2.8  Efficacy of rH120-S1/YZ vaccination

2.8.1  Viral challenge
In total, 30 one-day-old SPF chickens were divided into three groups of 10 chickens. The three groups were intranasally vaccinated with the rH120 and rH120-S1/YZ strains at a dose of 104 EID50/200 μL, and the control group received PBS. Two weeks post-vaccination, the chickens in each group were challenged with the QX-like strain, rIBYZ, at 106 EID50/200 μL via eye drop and the intranasal route. Any clinical signs, as well as the percentage of morbidity and mortality were recorded for 14 days. The dead chickens were also examined for gross tracheal, lung, and kidney lesions.

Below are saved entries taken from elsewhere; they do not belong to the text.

(* ===== verification/TcpListen.v ===== *)
(** * TCP listeners

    [tentacle/src/transports/tcp_base_listen.rs] and the dispatch of
    [transports/mod.rs]: the upgrade modes of a socket that serves TCP, websocket
    and TLS addresses, [bind] with the table of the sockets in use, and
    [protocol_select], which looks at the first bytes of a connection to decide
    what it is. The socket is the stream of [ProxyProtocol.v]; the operating
    system's answer to a bind, the HTTP parser and the handshakes of websocket and
    TLS are parameters. *)
From S2P Require Import Prelude Text StdNet ProxyProtocol Multiaddr MultiaddrFacts Molecule SecioMessages PeerId AddrUtils YamuxFrame.

(** ** Upgrade modes *)

Inductive TcpListenMode := LmTcp | LmTls | LmWs.

#[global] Instance TcpListenMode_eq_dec : EqDecision TcpListenMode.
Proof. solve_decision. Defined.

Inductive UpgradeModeEnum := OnlyTcp | OnlyWs | OnlyTls | TcpAndWs | TcpAndTls | UmAll.

(** [as u8] and [From<u8>]; the latter panics on other numbers. *)
Definition mode_u8 (m : UpgradeModeEnum) : Z :=
  match m with OnlyTcp => 1 | OnlyWs => 2 | OnlyTls => 4 | TcpAndWs => 3 | TcpAndTls => 5 | UmAll => 7 end.
Definition mode_from_u8 {E} (value : Z) : Res E UpgradeModeEnum :=
  if value =? 1 then Ok OnlyTcp else if value =? 2 then Ok OnlyWs else if value =? 3 then Ok TcpAndWs
  else if value =? 4 then Ok OnlyTls else if value =? 5 then Ok TcpAndTls else if value =? 7 then Ok UmAll else Panic.

Definition mode_of (m : TcpListenMode) : UpgradeModeEnum := match m with LmTcp => OnlyTcp | LmTls => OnlyTls | LmWs => OnlyWs end.

(** [UpgradeMode] is a shared number. *)
Definition combine (inner : Z) (other : UpgradeModeEnum) : Z := Z.lor inner (mode_u8 other).
Definition to_enum {E} (inner : Z) : Res E UpgradeModeEnum := mode_from_u8 inner.

(** ** Errors and addresses *)

Inductive TransportErrorKind :=
| TeIo (error : io.ErrorKind)
| TeProxyError (error : io.ErrorKind)
| TeNotSupported (address : Multiaddr)
| TeDnsResolverError (address : Multiaddr) (error : io.ErrorKind)
| TeTlsError (message : bytes).

#[global] Instance Ipv4Addr_countable : Countable Ipv4Addr :=
  inj_countable' (λ a, (oct_a a, oct_b a, oct_c a, oct_d a)) (λ '(a, b, c, d), mkIp4 a b c d) (λ a, match a with mkIp4 _ _ _ _ => eq_refl end).
#[global] Instance Ipv6Addr_countable : Countable Ipv6Addr :=
  inj_countable' segments mkIp6 (λ a, match a with mkIp6 _ => eq_refl end).
#[global] Instance IpAddr_countable : Countable IpAddr :=
  inj_countable' (λ a, match a with V4 a => inl a | V6 a => inr a end) (λ s, match s with inl a => V4 a | inr a => V6 a end)
    (λ a, match a with V4 _ => eq_refl | V6 _ => eq_refl end).
#[global] Instance SocketAddr_countable : Countable SocketAddr :=
  inj_countable' (λ a, (ip a, port a)) (λ '(i, p), mkSocketAddr i p) (λ a, match a with mkSocketAddr _ _ => eq_refl end).

(** ** Binding *)

Inductive TcpBaseListenerEnum := BlUpgrade | BlNew (local_addr : SocketAddr).

(** The table [listens_upgrade_modes]; a listener's mode is its entry. *)
Abbreviation Modes := (gmap SocketAddr Z).

Section bind.
Context `{!AddrCodecs}.

(** A call of the address library; it panics on a malformed address. *)
Definition addr_res {A} (r : option (Res Error A)) : M Modes TransportErrorKind A :=
  match r with Some (Ok a) => mret a | _ => panic end.

Definition parse_tls_domain_name : Multiaddr → option (Res Error (option bytes)) :=
  find_map (λ proto, match proto with Tls s => Some s | _ => None end).

(** The address that is reported for a socket. *)
Definition listen_addr (addr : Multiaddr) (mode : TcpListenMode) (socket : SocketAddr) : M Modes TransportErrorKind Multiaddr :=
  let base := socketaddr_to_multiaddr socket in
  match mode with
  | LmTcp => mret base
  | LmWs => mret (push base Ws)
  | LmTls =>
      d ← addr_res (parse_tls_domain_name addr);
      match d with
      | None => throw (TeNotSupported addr)
      | Some d => mret (push base (Tls d))
      end
  end.

(** [bind] on a resolved address; [tcp] is the system's answer to [tcp_listen]. *)
Definition bind (addr : Multiaddr) (mode : TcpListenMode) (tcp : SocketAddr → io.ErrorKind + SocketAddr) :
    M Modes TransportErrorKind (Multiaddr * TcpBaseListenerEnum) :=
  r ← addr_res (multiaddr_to_socketaddr addr);
  match r with
  | None => throw (TeNotSupported addr)
  | Some socket_address =>
      if port socket_address =? 0 then
        match tcp socket_address with
        | inl e => throw (TeIo e)
        | inr local_addr =>
            modify <[local_addr := mode_u8 (mode_of mode)]>;;
            a ← listen_addr addr mode local_addr;
            mret (a, BlNew local_addr)
        end
      else
        g ← get;
        match g !! socket_address with
        | Some v =>
            a ← listen_addr addr mode socket_address;
            modify <[socket_address := combine v (mode_of mode)]>;;
            mret (a, BlUpgrade)
        | None =>
            modify <[socket_address := mode_u8 (mode_of mode)]>;;
            match tcp socket_address with
            | inl e => throw (TeIo e)
            | inr local_addr =>
                a ← listen_addr addr mode local_addr;
                mret (a, BlNew local_addr)
            end
        end
  end.

(** [Drop for TcpBaseListener]. *)
Definition listener_drop (local_addr : SocketAddr) (g : Modes) : Modes := delete local_addr g.

(** [MultiTransport::listen] and [dial]: the mode, or the immediate error. *)
Inductive ListenKind := LkTcp (mode : TcpListenMode) | LkMemory.
Definition multi_listen (tls_config : bool) (address : Multiaddr) : option (Res Error (ListenKind + TransportErrorKind)) :=
  match find_type address with
  | Some (Ok ty) =>
      Some (Ok match ty with
               | TTcp => inl (LkTcp LmTcp)
               | TWs => inl (LkTcp LmWs)
               | TMemory => inl LkMemory
               | TWss => inr (TeNotSupported address)
               | TTls => if tls_config then inl (LkTcp LmTls) else inr (TeTlsError (str "tls config is not set"))
               | TOnion => inr (TeNotSupported address)
               end)
  | Some (Err e) => Some (Err e)
  | Some Panic => Some Panic
  | None => None
  end.
Definition multi_dial (tls_config : bool) (address : Multiaddr) : option (Res Error (TransportType + TransportErrorKind)) :=
  match find_type address with
  | Some (Ok ty) =>
      Some (Ok match ty with
               | TWss => inr (TeNotSupported address)
               | TTls => if tls_config then inl TTls else inr (TeTlsError (str "tls config is not set"))
               | _ => inl ty
               end)
  | Some (Err e) => Some (Err e)
  | Some Panic => Some Panic
  | None => None
  end.
End bind.

(** ** Recognising a connection *)

Definition at4 (i : nat) (b : bytes) : bytes := take 4 (drop i b).

(** The test on the first sixteen bytes: a secio proposition or a first yamux frame. *)
Definition looks_like_tcp (b : bytes) : bool :=
  let length_delimited_header := be_Z (at4 0 b) in
  let molecule_header := from_le 4 (drop 4 b) in
  let rand_start := from_le 4 (drop 8 b) in
  let rand_end := from_le 4 (drop 12 b) in
  let yamux_version := be_Z (take 1 b) in
  let yamux_ty := be_Z (take 1 (drop 1 b)) in
  let yamux_flags := be_Z (take 2 (drop 2 b)) in
  let yamux_stream_id := be_Z (at4 4 b) in
  ((length_delimited_header =? molecule_header) && (rand_start =? 24) && (rand_start <? rand_end) && (rand_end <? molecule_header)) ||
  ((yamux_version =? 0) &&
   (((yamux_ty =? 1) && negb (yamux_stream_id =? 0)) || ((yamux_ty =? 2) && (yamux_stream_id =? 0))) &&
   (yamux_flags =? 1)).

(** *** The forwarded address of a websocket request *)

(** [char::is_whitespace] in UTF-8. *)
Definition whitespace : list bytes :=
  [[x09]; [x0a]; [x0b]; [x0c]; [x0d]; [x20]; [xc2; x85]; [xc2; xa0]; [xe1; x9a; x80]; [xe2; x80; x80]; [xe2; x80; x81]; [xe2; x80; x82];
   [xe2; x80; x83]; [xe2; x80; x84]; [xe2; x80; x85]; [xe2; x80; x86]; [xe2; x80; x87]; [xe2; x80; x88]; [xe2; x80; x89]; [xe2; x80; x8a];
   [xe2; x80; xa8]; [xe2; x80; xa9]; [xe2; x80; xaf]; [xe2; x81; x9f]; [xe3; x80; x80]].
Fixpoint trim_with (fuel : nat) (ws : list bytes) (s : bytes) : bytes :=
  match fuel with
  | O => s
  | S fuel =>
      match List.find (λ w, bool_decide (w `prefix_of` s)) ws with
      | Some w => trim_with fuel ws (drop (length w) s)
      | None => s
      end
  end.
(** [str::trim]. *)
Definition trim (s : bytes) : bytes :=
  let s := trim_with (length s) whitespace s in
  reverse (trim_with (length s) (reverse <$> whitespace) (reverse s)).

Definition eq_ignore_ascii_case (a b : bytes) : bool := bool_decide (ascii_lower <$> a = ascii_lower <$> b).

(** The first item of a comma-separated value, trimmed. *)
Definition first_item (value : bytes) : option bytes :=
  if utf8_valid value then trim <$> head (split (chr 44) value) else None.

Definition forwarded_step (acc : option IpAddr * option Z) (header : bytes * bytes) : option IpAddr * option Z :=
  let '(ip, port) := acc in
  if eq_ignore_ascii_case header.1 (str "x-forwarded-for") then
    (match first_item header.2 ≫= parse_ip with Some a => Some a | None => ip end, port)
  else if eq_ignore_ascii_case header.1 (str "x-forwarded-port") then
    (ip, match first_item header.2 ≫= parse_u16 with Some p => Some p | None => port end)
  else acc.

(** [headers] is what the HTTP parser finds in the peeked bytes, if it succeeds. *)
Definition extract_forwarded_for (headers : option (list (bytes * bytes))) (fallback_address : SocketAddr) : SocketAddr :=
  match headers with
  | None => fallback_address
  | Some hs =>
      match foldl forwarded_step (None, None) hs with
      | (Some ip, p) => mkSocketAddr ip (default (port fallback_address) p)
      | (None, _) => fallback_address
      end
  end.

(** *** [protocol_select] *)

Inductive Outcome :=
| OcGaveUp
| OcWaiting
| OcDelivered (address : Multiaddr) (ty : TransportType).

Section select.
Context {Sock : Type} `{!TcpStream Sock} `{!AddrCodecs}.
(** The trusted proxies, whether the HTTP parser takes sixteen bytes as the start of
    a request, the headers it finds in the first bytes of the stream, and the
    results of the two handshakes ([false] for an error or a timeout). *)
Context (trusted_proxies : list IpAddr) (is_request : bytes → bool) (request_headers : Sock → option (list (bytes * bytes)))
  (accept_ws accept_tls : Sock → bool).

(** Peeking until sixteen bytes are there; [late] says at each short peek whether
    the time is over. *)
Fixpoint peek16 (late : list bool) (s : Sock) : option (bytes + unit) * Sock :=
  match ts_peek 16 s with
  | (inr _, s) => (Some (inr ()), s)
  | (inl b, s) =>
      if decide (length b = 16%nat) then (Some (inl b), s)
      else match late with
           | [] => (None, s)
           | true :: _ => (Some (inr ()), s)
           | false :: late => peek16 late s
           end
  end.

Definition is_trusted (remote : SocketAddr) : bool := bool_decide (ip remote ∈ trusted_proxies).

(** [try_parse_proxy_protocol]; [late] for a timeout. *)
Definition try_parse_proxy_protocol (late : bool) (remote : SocketAddr) (s : Sock) : option SocketAddr * Sock :=
  if late then (None, s)
  else match parse_proxy_protocol s with
       | (Success addr, s) => (Some addr, s)
       | (NotProxyProtocol, s) => (Some remote, s)
       | (ProxyProtocol.Error _, s) => (None, s)
       end.

Definition deliver (remote : SocketAddr) (ty : TransportType) : Outcome :=
  let addr := socketaddr_to_multiaddr remote in
  match ty with
  | TWs => OcDelivered (push addr Ws) TWs
  | TTls => OcDelivered (push addr (Tls [])) TTls
  | _ => OcDelivered addr TTcp
  end.

(** The arm of [OnlyTcp], and of [OnlyTls] before its handshake. *)
Definition behind_proxy (late proxy_parsed : bool) (remote : SocketAddr) (s : Sock) (k : SocketAddr → Sock → Outcome * Sock) : Outcome * Sock :=
  if negb proxy_parsed && is_trusted remote then
    match try_parse_proxy_protocol late remote s with
    | (Some remote, s) => k remote s
    | (None, s) => (OcGaveUp, s)
    end
  else k remote s.

(** The loop on the mode, with the peeked bytes; [late2] is for the second peek. *)
Fixpoint select_loop (fuel : nat) (late : bool) (late2 : list bool) (mode : UpgradeModeEnum) (proxy_parsed : bool) (peek_buf : bytes)
    (remote : SocketAddr) (s : Sock) : Outcome * Sock :=
  match fuel with
  | O => (OcWaiting, s)
  | S fuel =>
      match mode with
      | OnlyTcp => behind_proxy late proxy_parsed remote s (λ remote s, (deliver remote TTcp, s))
      | OnlyWs =>
          let remote := if is_trusted remote then extract_forwarded_for (request_headers s) remote else remote in
          (if accept_ws s then deliver remote TWs else OcGaveUp, s)
      | OnlyTls =>
          behind_proxy late proxy_parsed remote s (λ remote s, (if accept_tls s then deliver remote TTls else OcGaveUp, s))
      | TcpAndTls =>
          let next (proxy_parsed : bool) (buf : bytes) (remote : SocketAddr) (s : Sock) :=
            select_loop fuel late late2 (if looks_like_tcp buf then OnlyTcp else OnlyTls) proxy_parsed buf remote s in
          if is_trusted remote then
            if late then (OcGaveUp, s)
            else match parse_proxy_protocol s with
                 | (Success addr, s) =>
                     match peek16 late2 s with
                     | (Some (inl b), s) => next true b addr s
                     | (Some (inr _), s) => (OcGaveUp, s)
                     | (None, s) => (OcWaiting, s)
                     end
                 | (NotProxyProtocol, s) => next true peek_buf remote s
                 | (ProxyProtocol.Error _, s) => (OcGaveUp, s)
                 end
          else next proxy_parsed peek_buf remote s
      | TcpAndWs =>
          select_loop fuel late late2 (if is_request peek_buf then OnlyWs else OnlyTcp) proxy_parsed peek_buf remote s
      | UmAll =>
          select_loop fuel late late2 (if is_request peek_buf then OnlyWs else TcpAndTls) proxy_parsed peek_buf remote s
      end
  end.

(** Three turns are enough. *)
Definition protocol_select (late1 : list bool) (late : bool) (late2 : list bool) (mode : UpgradeModeEnum) (remote : SocketAddr) (s : Sock) :
    Outcome * Sock :=
  match peek16 late1 s with
  | (Some (inl b), s) => select_loop 3 late late2 mode false b remote s
  | (Some (inr _), s) => (OcGaveUp, s)
  | (None, s) => (OcWaiting, s)
  end.
End select.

2.8.2  Antibody response measured by an enzyme-linked immunosorbent assay (ELISA)
45 1-day-old SPF chickens were divided into three groups (n = 15 per group). After vaccinating with the rH120 and rH120-S1/YZ strains at a dose of 104 EID50/200 μL, the sera of 10 birds from each group were randomly collected and antibodies were tested using an ELISA created in our lab at 7, 14, 21, and 28 days post-vaccination (dpv). ELISA plates were coated with antigen of culture supernatants of inactivated IBV rMJ , a vero cells adaption strain domesticated from its parental strain of IBYZ in our lab. Individual chicken sera collected from different groups diluted to 1:200 were loaded and the plates were incubated at 37 °C for 60 min. IBV-specific IgG was detected with anti-chicken IgY (IgG) (whole molecule)-peroxidase antibodies produced in rabbits (Sigma-Aldrich, Germany). After incubated with 3,3′,5,5′-Tetramethylbenzidine(TMB) substrate for 15 min and terminated with 2 mol/L H2SO4 solution, the absorbance at 490 nm was measured using a Model 680 microplate reader (Bio-Rad, USA).